Some of the lines below need repeating. Reproduce exactly those between the lines holding "intros Hl Hr." and "- destruct r", inclusive.

• Given information
===

(* ===== verification/AvlProps.v ===== *)
(** * The properties of [ut_avl.c]

    The augmentation invariant, the instance that gives the clients their
    ordered trees, and the theorems about the library with their witnesses. *)

From Stdlib Require Import ZArith Lia Sorting.Sorted.
From stdpp Require Import prelude.
From S2P Require Import Prelude OrdTree Avl AvlFacts AvlSearch AvlWalk.

(** ** Augmentation *)

Section Augment.
Context {K E A : Type} (td : treedef K E A)
        (f : E -> option (E * A) -> option (E * A) -> A)
        (Hf : td_augment td = Some f).
Implicit Types (t : tree E A) (p : list (@frame E A)).

(** Every summary is the callback applied to the node and its children. *)
Fixpoint aug_ok t : Prop :=
  match t with
  | Nil => True
  | Node _ l x a r =>
      aug_ok l /\ aug_ok r /\ a = f x (onode_from_node l) (onode_from_node r)
  end.

Lemma aug_ok_augment h l x a r :
  aug_ok l -> aug_ok r -> aug_ok (augment td (Node h l x a r)).
Proof. unfold augment. rewrite Hf. simpl. auto. Qed.

Lemma rotate_single_aug h l x a r dir t' :
  aug_ok l -> aug_ok r ->
  rotate_single td (Node h l x a r) dir = Some t' -> aug_ok t'.
Proof.
  intros Hl Hr. unfold rotate_single. destruct dir; simpl.
  - destruct l as [|hl ll lx la lr]; [done|]. destruct Hl as (? & ? & ?).
    intros [= <-]. apply aug_ok_augment; auto. by apply aug_ok_augment.
  - destruct r as [|hr rl rx ra rr]; [done|]. destruct Hr as (? & ? & ?).
    intros [= <-]. apply aug_ok_augment; auto. by apply aug_ok_augment.
Qed.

===

• Expected answer
  intros Hl Hr. unfold rotate_single. destruct dir; simpl.
  - destruct l as [|hl ll lx la lr]; [done|]. destruct Hl as (? & ? & ?).
    intros [= <-]. apply aug_ok_augment; auto. by apply aug_ok_augment.
  - destruct r as [|hr rl rx ra rr]; [done|]. destruct Hr as (? & ? & ?).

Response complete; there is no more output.